## Input
****

(* ===== verification/Serving.v ===== *)
(** * The answer to an intercepted request ([internal/interceptor/dynamic_webhook_handlers.go])

    The routes of the interception server and the handler behind them: from the request of
    the API server to the review that answers it. The router is gorilla's and the bodies are
    JSON: both are classes. [requests_judged_as_stored] puts the server beside the controllers
    of [System.v]: once nobody has to look at a syncer any more, a request on its path is
    judged by the pipeline for the syncer as it is stored, late registrations apart
    ([judged_by_deleted]). *)

From S2P Require Import Prelude GoStr Api Errors External Policy Policies PolicyProps Target Pipeline Files Dynamic Controllers Deletion Manager PolicyFrame System Sim.
From Stdlib Require Import Ascii.

(** ** Requests and responses *)

Record HTTPRequest := mkRequest { rq_Method : string; rq_Path : string; rq_Body : string }.
(** [http.Error], or a body of a content type. *)
Inductive HTTPResponse :=
| HTTPError (message : string) (status : Z)
| HTTPBody (contentType body : string).
Definition StatusBadRequest : Z := 400.
Definition StatusInternalServerError : Z := 500.
Definition http_NotFound : HTTPResponse := HTTPError "404 page not found" 404.

(** [encoding/json] on the reviews of the admission API: the request of a review is a pointer,
    nil when the body has none. The writer of a response may fail. *)
Class Bodies := {
  json_Decode_review : string → result error (option AdmissionRequest);
  json_Marshal_review : AdmissionReview → result error string;
  rw_Write : string → option error
}.

(** gorilla's [mux]: the variables of a template in a path. *)
Class Mux := { mux_Vars : string → string → option (gmap string string) }.

(** A path that matches is the template with its variables, each a segment of the path. *)
Class MuxLaws `{Mux} := {
  vars_namespaced p vars : mux_Vars (remoteSyncerPathPrefix ++ "{namespace}/{name}") p = Some vars →
    p = RemoteSyncerWebhookPath (mkNN (mget vars "namespace") (mget vars "name")) ∧ segment (mget vars "namespace");
  vars_cluster_wide p vars : mux_Vars (clusterWidePathPrefix ++ "{name}") p = Some vars →
    p = ClusterWideRemoteSyncerWebhookPath (mget vars "name")
}.

(** [NewWebhookInterceptsAll]: the map of the handlers when the manager starts. *)
Definition NewWebhookInterceptsAll : Handlers := ∅.

Section Serving.
Context {W : Type} `{Cluster W, Lib, GitPush W, Bodies, Mux}.
Variable ord : TargetMap → list (GitUserInfo * list RemoteTarget).
Variable Getenv : string → string.

(** [DynamicWebhookHandler.Handle]. A body without a request is a nil dereference. *)
Definition DynamicWebhookHandler_Handle (dwc : Syncer) (body : string) : M error W HTTPResponse :=
  match json_Decode_review body with
  | Err _ => ret (HTTPError "Failed to decode admission review request" StatusBadRequest)
  | Panic | Ok None => panic
  | Ok (Some request) =>
      let sc := syncerContext dwc (ar_Namespace request) in
      admResponse ⇐ RunInterceptionPipeline ord request sc (Getenv "MANAGER_NAMESPACE");;
      match json_Marshal_review admResponse with
      | Ok resp =>
          match rw_Write resp with
          | Some _ => ret (HTTPError "Failed to write admission review response" StatusInternalServerError)
          | None => ret (HTTPBody "application/json" resp)
          end
      | Err _ => ret (HTTPError "Failed to marshal admission review response" StatusInternalServerError)
      | Panic => panic
      end
  end.

(** The function behind each route: the handler registered under the path of the request, or
    the object the variables name. *)
Definition route_namespaced (path : string) (vars : gmap string string) : M error (W * Handlers) (option Syncer) := λ '(w, hs),
  match handlerFor path hs with
  | Some handler => (Ok (Some handler), (w, hs))
  | None =>
      match client_Get (T := RemoteSyncer) (mkNN (mget vars "namespace") (mget vars "name")) w with
      | (Ok found, w') => (Ok (Some (SyncerRS found)), (w', Register found path hs))
      | (Err _, w') => (Ok None, (w', hs))
      | (Panic, w') => (Panic, (w', hs))
      end
  end.
Definition route_cluster_wide (path : string) (vars : gmap string string) : M error (W * Handlers) (option Syncer) := λ '(w, hs),
  match handlerFor path hs with
  | Some handler => (Ok (Some handler), (w, hs))
  | None =>
      match client_Get (T := ClusterWideRemoteSyncer) (mkNN "" (mget vars "name")) w with
      | (Ok found, w') => (Ok (Some (SyncerCW found)), (w', RegisterClusterWide found path hs))
      | (Err _, w') => (Ok None, (w', hs))
      | (Panic, w') => (Panic, (w', hs))
      end
  end.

****

## Exercise
Give again, word for word, every line of the listing above from the one with "Definition http_NotFound : HTTPResponse" to the one with "match json_Decode_review body with", both inclusive, and nothing beyond them.

## Output of the exercise
Definition http_NotFound : HTTPResponse := HTTPError "404 page not found" 404.

(** [encoding/json] on the reviews of the admission API: the request of a review is a pointer,
    nil when the body has none. The writer of a response may fail. *)
Class Bodies := {
  json_Decode_review : string → result error (option AdmissionRequest);
  json_Marshal_review : AdmissionReview → result error string;
  rw_Write : string → option error
}.

(** gorilla's [mux]: the variables of a template in a path. *)
Class Mux := { mux_Vars : string → string → option (gmap string string) }.

(** A path that matches is the template with its variables, each a segment of the path. *)
Class MuxLaws `{Mux} := {
  vars_namespaced p vars : mux_Vars (remoteSyncerPathPrefix ++ "{namespace}/{name}") p = Some vars →
    p = RemoteSyncerWebhookPath (mkNN (mget vars "namespace") (mget vars "name")) ∧ segment (mget vars "namespace");
  vars_cluster_wide p vars : mux_Vars (clusterWidePathPrefix ++ "{name}") p = Some vars →
    p = ClusterWideRemoteSyncerWebhookPath (mget vars "name")
}.

(** [NewWebhookInterceptsAll]: the map of the handlers when the manager starts. *)
Definition NewWebhookInterceptsAll : Handlers := ∅.

Section Serving.
Context {W : Type} `{Cluster W, Lib, GitPush W, Bodies, Mux}.
Variable ord : TargetMap → list (GitUserInfo * list RemoteTarget).
Variable Getenv : string → string.

(** [DynamicWebhookHandler.Handle]. A body without a request is a nil dereference. *)
Definition DynamicWebhookHandler_Handle (dwc : Syncer) (body : string) : M error W HTTPResponse :=
  match json_Decode_review body with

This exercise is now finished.